Crime, justice & national security — Little effect

minor · low confidence

The main O5-relevant element is using penalty points on driving licences to deter fly-tipping, which is a real and growing crime problem. Whether this new tool will actually cut incidents at scale depends heavily on how often courts use it, which the evidence does not establish.

The evidence

Biggest unknown: Whether courts will routinely impose penalty points for fly-tipping — if magistrates rarely apply them, the deterrent effect will be minimal regardless of the legal power existing.

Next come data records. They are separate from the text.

(* ===== verification/Fenced.v ===== *)
(** * What a fenced answer can become

    Line 32 deletes from fenced content every code unit outside braces,
    brackets, [\w], [\s], comma, colon and the double quote. The text
    [JSON.parse] then reads has no minus or plus sign, no decimal point and
    no backslash. This file follows the parser of [Json] over such a
    [kept] text: a number has no sign, no fraction and no negative exponent,
    and a string or key has no escape, so its code units are printable
    kept units other than the quote: what [JSON.parse] returns from such
    a text is [fence_safe] ([JSON_parse_kept]). [Attempt] draws the
    consequence for the fenced path ([attempt_fenced_result_safe]); with
    [attempt_fenced_json], which returns every [fence_safe] object from its
    fenced text, [fence_safe] is exactly what the fenced path can give. *)

From S2P Require Import Prelude JsString JsValue Json.

Local Open Scope Z_scope.

(** A value whose JSON text the sanitizer leaves alone: numbers without
    a minus sign, strings of printable code units the regex keeps (no
    double quote, which the text escapes with a backslash). *)
Definition safe_unit (c : Z) : bool := keep_char c && (32 <=? c) && negb (c =? 34).

Fixpoint fence_safe (v : jsval) : bool :=
  match v with
  | JUndef => false
  | JNull | JBool _ => true
  | JNum x => (0 <=? num_mant x) && (0 <=? num_exp x)
  | JStr s => forallb safe_unit s
  | JArr xs => forallb fence_safe xs
  | JObj ps => forallb (fun kv => forallb safe_unit kv.1 && fence_safe kv.2) ps
  end.

(** A text made of the code units the sanitizer keeps. *)
Abbreviation kept s := (Forall (fun c => keep_char c = true) s).

(** The members of an object value that [fence_safe] accepts. *)
Definition member_safe (kv : jsstr * jsval) : bool := forallb safe_unit kv.1 && fence_safe kv.2.

(** ** The lexical parts on kept text *)

Lemma expect_kept c s r : expect c s = Some r -> kept s -> kept r.
Proof. destruct s as [|d s]; simpl; [done|]. case_match; [intros [=<-] Hs; by inversion Hs|done]. Qed.

(** A code unit the sanitizer deletes is never found in kept text. *)
Lemma expect_unkept c s : keep_char c = false -> kept s -> expect c s = None.
Proof.
  intros Hc Hs. destruct s as [|d s]; simpl; [done|].
  destruct (Z.eqb_spec d c) as [->|]; [inversion Hs; congruence|done].
Qed.

Lemma opt_char_kept c s : keep_char c = false -> kept s -> opt_char c s = (false, s).
Proof. intros Hc Hs. unfold opt_char. by rewrite expect_unkept. Qed.

Lemma skip_ws_kept s : kept s -> kept (skip_ws s).
Proof. induction s as [|c s IH]; simpl; [done|]. intros Hs. case_match; [inversion Hs; auto|done]. Qed.

Lemma expect_lit_kept lit s r : expect_lit lit s = Some r -> kept s -> kept r.
Proof.
  revert s. induction lit as [|c lit IH]; intros s; simpl; [by intros [=<-]|].
  destruct (expect c s) eqn:E; simpl; [|done]. eauto using expect_kept.
Qed.

Lemma span_digits_kept s ds r : span_digits s = (ds, r) -> kept s -> kept r.
Proof. intros H%span_digits_app Hs. subst. by apply Forall_app in Hs as [_ ?]. Qed.

Create HintDb kept.
#[local] Hint Resolve expect_kept skip_ws_kept expect_lit_kept span_digits_kept : kept.

Lemma pint_kept s int r : pint s = Some (int, r) -> kept s -> kept r.
Proof.
  intros H Hs. destruct s as [|c s]; [done|]. cbn -[span_digits] in H.
  destruct (c =? 48); [injection H as <- <-; by inversion Hs|].
  destruct (_ && _); [injection H as H; exact (span_digits_kept (c :: s) int r H Hs)|done].
Qed.

(** No fraction: the decimal point is deleted. *)
Lemma pfrac_kept s fd r : kept s -> pfrac s = Some (fd, r) -> fd = [] /\ r = s.
Proof. intros Hs. unfold pfrac. rewrite expect_unkept by done. by intros [=]. Qed.

(** No exponent sign: both signs are deleted. *)
Lemma pexp_kept s e r : kept s -> pexp s = Some (e, r) -> 0 <= e /\ kept r.
Proof.
  intros Hs. destruct s as [|c s]; simpl; [intros [=<- <-]; split; [lia|done]|].
  inversion Hs as [|? ? _ Hs']; subst.
  destruct (_ || _); [|intros [=<- <-]; split; [lia|done]].
  rewrite opt_char_kept by done. simpl. rewrite opt_char_kept by done. simpl.
  destruct (span_digits s) as [ed r3] eqn:E. case_bool_decide; [done|].
  intros [=<- <-]. split; [lia|eauto with kept].
Qed.

Lemma pnumber_kept s x r :
  kept s -> pnumber s = Some (x, r) -> 0 <= num_mant x /\ 0 <= num_exp x /\ kept r.
Proof.
  intros Hs. unfold pnumber. rewrite opt_char_kept by done. simpl.
  destruct (pint s) as [[int r1]|] eqn:E1; simpl; [|done].
  destruct (pfrac r1) as [[fd r2]|] eqn:E2; simpl; [|done].
  destruct (pexp r2) as [[e r3]|] eqn:E3; simpl; [|done].
  intros [=<- <-]. pose proof (pint_kept _ _ _ E1 Hs) as H1.
  destruct (pfrac_kept _ _ _ H1 E2) as [-> ->].
  destruct (pexp_kept _ _ _ H1 E3) as [He Hr]. simpl. split_and!; [lia|lia|done].
Qed.

(** A string literal without backslash: its code units are kept, at
    least U+0020, and not the quote. *)
Lemma pstring_kept s str r :
  kept s -> pstring s = Some (str, r) -> forallb safe_unit str = true /\ kept r.
Proof.
  revert str r. induction s as [|c s IH]; intros str r Hs; simpl; [done|].
  inversion Hs as [|? ? Hc Hs']; subst.
  destruct (c =? 34) eqn:E34; [intros [=<- <-]; done|].
  destruct (Z.eqb_spec c 92) as [->|_]; [done|].
  destruct (c <? 32) eqn:Elt; [done|].
  destruct (pstring s) as [[str' r']|] eqn:E; simpl; [intros [=<- <-]|done].
  destruct (IH _ _ Hs' eq_refl) as [Hstr Hr]. split; [|done]. simpl. rewrite Hstr, andb_true_r.
  unfold safe_unit. rewrite Hc, E34. apply Z.ltb_ge in Elt. simpl. rewrite andb_true_r. apply Z.leb_le. lia.
Qed.

Lemma pliteral_kept s v r : kept s -> pliteral s = Some (v, r) -> fence_safe v = true /\ kept r.
Proof.
  intros Hs. unfold pliteral.
  destruct (expect_lit (js "true") s) eqn:E1; [intros [=<- <-]; eauto with kept|].
  destruct (expect_lit (js "false") s) eqn:E2; [intros [=<- <-]; eauto with kept|].
  destruct (expect_lit (js "null") s) eqn:E3; [intros [=<- <-]; eauto with kept|].
  destruct (pnumber s) as [[x r']|] eqn:E; simpl; [intros [=<- <-]|done].
  destruct (pnumber_kept _ _ _ Hs E) as (Hm & He & Hr). simpl.
  split; [|done]. apply andb_true_iff. split; by apply Z.leb_le.
Qed.

Lemma obj_set_safe acc k v :
  forallb member_safe acc = true -> member_safe (k, v) = true ->
  forallb member_safe (obj_set acc k v) = true.
Proof.
  induction acc as [|[k' v'] acc IH]; simpl; [by intros _ ->|].
  intros [Hkv Hacc]%andb_true_iff Hnew. case_bool_decide; subst; simpl.
  - by rewrite Hnew, Hacc.
  - rewrite Hkv. simpl. auto.
Qed.

Lemma forallb_snoc {A} (f : A -> bool) l x :
  forallb f l = true -> f x = true -> forallb f (l ++ [x]) = true.
Proof. intros Hl Hx. rewrite forallb_app, Hl. simpl. by rewrite Hx. Qed.

(** ** Values *)

Ltac parse_case :=
  repeat (case_match; simplify_eq/=); try done.

(** The parser on kept text returns [fence_safe] values and leaves kept
    text, by induction on the fuel through [pvalue], [pmembers] and
    [pelements]. *)
Lemma parse_kept n :
  (forall s v r, kept s -> pvalue n s = POk (v, r) -> fence_safe v = true /\ kept r) /\
  (forall acc s v r, forallb member_safe acc = true -> kept s ->
     pmembers n acc s = POk (v, r) -> fence_safe v = true /\ kept r) /\
  (forall acc s v r, forallb fence_safe acc = true -> kept s ->
     pelements n acc s = POk (v, r) -> fence_safe v = true /\ kept r).
Proof.
  induction n as [|n (IHv & IHm & IHe)]; [split_and!; done|].
  split_and!.
  - intros s v r Hs H. simpl in H. parse_case.
    + eauto with kept.
    + eapply (IHm []); [done| |eassumption]; eauto with kept.
    + eauto with kept.
    + eapply (IHe []); [done| |eassumption]; eauto with kept.
    + match goal with E : pstring _ = Some _ |- _ =>
        apply pstring_kept in E as [? ?]; eauto with kept end.
    + eapply pliteral_kept; eauto.
  - intros acc s v r Hacc Hs H. simpl in H. parse_case;
      match goal with E : pstring _ = Some _ |- _ =>
        apply pstring_kept in E as [Hk Hr1]; [|eauto with kept] end;
      match goal with E : pvalue n _ = POk _ |- _ =>
        apply IHv in E as [Hv Hr3]; [|eauto with kept] end.
    + eapply IHm; [apply obj_set_safe; [done|unfold member_safe; simpl; by rewrite Hk, Hv]| |eassumption]; eauto with kept.
    + split; [simpl; apply obj_set_safe; [done|unfold member_safe; simpl; by rewrite Hk, Hv]|eauto with kept].
  - intros acc s v r Hacc Hs H. simpl in H. parse_case;
      match goal with E : pvalue n _ = POk _ |- _ =>
        apply IHv in E as [Hv Hr]; [|done] end.
    + eapply IHe; [apply forallb_snoc; [done|exact Hv]| |eassumption]; eauto with kept.
    + split; [simpl; apply forallb_snoc; [done|exact Hv]|eauto with kept].
Qed.

Lemma JSON_parse_kept text v : kept text -> JSON_parse text = Normal v -> fence_safe v = true.
Proof.
  intros Hs. unfold JSON_parse.
  destruct (pvalue _ _) as [[v' rest]| |] eqn:E; [|done|done].
  case_bool_decide; [intros [=<-]|done].
  apply ((proj1 (parse_kept _)) _ _ _ (skip_ws_kept _ Hs) E).
Qed.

Our reading: Of this policy's several components, only fly-tipping penalty points engage O5 in any material way. High-street planning changes and chewing-gum or utility-firm fines are environmental/amenity measures with no credible direct pathway to the O5 indicators (crime rates, antisocial behaviour, justice system functioning). Fly-tipping is a genuine and growing crime problem — 1.26 million incidents in 2024/25, rising 9% — so mechanisms that reduce it would register on the antisocial-behaviour indicator. Penalty points add a meaningful sanction for vehicle-using offenders; the logic is sound (disqualification removes the operational means of repeat dumping). However, the decisive parameter is court uptake. The CLA itself notes the need for 'courts to utilise these powers effectively', and the evidence provides no data on current conviction rates or judicial sentencing patterns for fly-tipping that would allow a confident projection of deterrence at scale. Without evidence that the new tool will be applied frequently enough to shift the 1.26 million incident baseline, the mechanism is plausible but unproven. Absent that, the honest verdict is negligible rather than 'improves/minor': the policy adds a tool to the enforcement toolkit but cannot be credited with a population-scale reduction in crime on current evidence. The other components (high streets, gum, street scars) are not O5 matters.

Clean environment & nature — Helps

minor · low confidence

The policy targets fly-tipping and street litter, which are real environmental harms, but the improvements would be modest and depend heavily on courts actually using new powers. The high-street planning changes have negligible direct environmental effect.

The evidence

Biggest unknown: Whether courts will routinely impose penalty points for fly-tipping — if uptake is low, the deterrent effect will be negligible and incident numbers may keep rising.

Our reading: This policy affects O6 through two environmental channels — fly-tipping and street litter — plus a marginal channel through utility street-work fines. High-street planning changes are primarily a land-use and economic lever with negligible direct environmental effect, so they carry little weight here. On fly-tipping: incidents are rising sharply (1.26 million in 2024/25, up 9%) and impose real environmental costs — illegal waste dumps contaminate land, water, and harm local nature. Penalty points on driving licences add a meaningful new deterrent targeted at the vehicle-using offenders who account for a significant share of incidents. However, the critical crux is court uptake: the measure gives courts a new power but does not mandate its use, and rural landowner groups stress that courts must actually deploy it. Without that, the deterrent is theoretical. On chewing gum: shifting financial responsibility to industry follows the producer-pays principle and builds on an existing task force that has shown real reductions (up to 80% in some areas). This is an incremental improvement to an already-operating scheme rather than a transformational change; the environmental benefit is real but very limited in scope. On utility street scars: higher fines may reduce disruptive and poorly restored road works, marginally improving local environmental quality. The effect on broader O6 indicators (emissions, biodiversity, water quality, climate) is negligible. Overall, the policy nudges O6 in the right direction through deterrence and cost-shifting, but the magnitude is minor. Fly-tipping volumes are large, but the mechanism (penalty points) is non-mandatory on courts and well short of a structural intervention. The near-term and long-term effects broadly agree: modest, incremental improvement in environmental quality if enforcement materialises.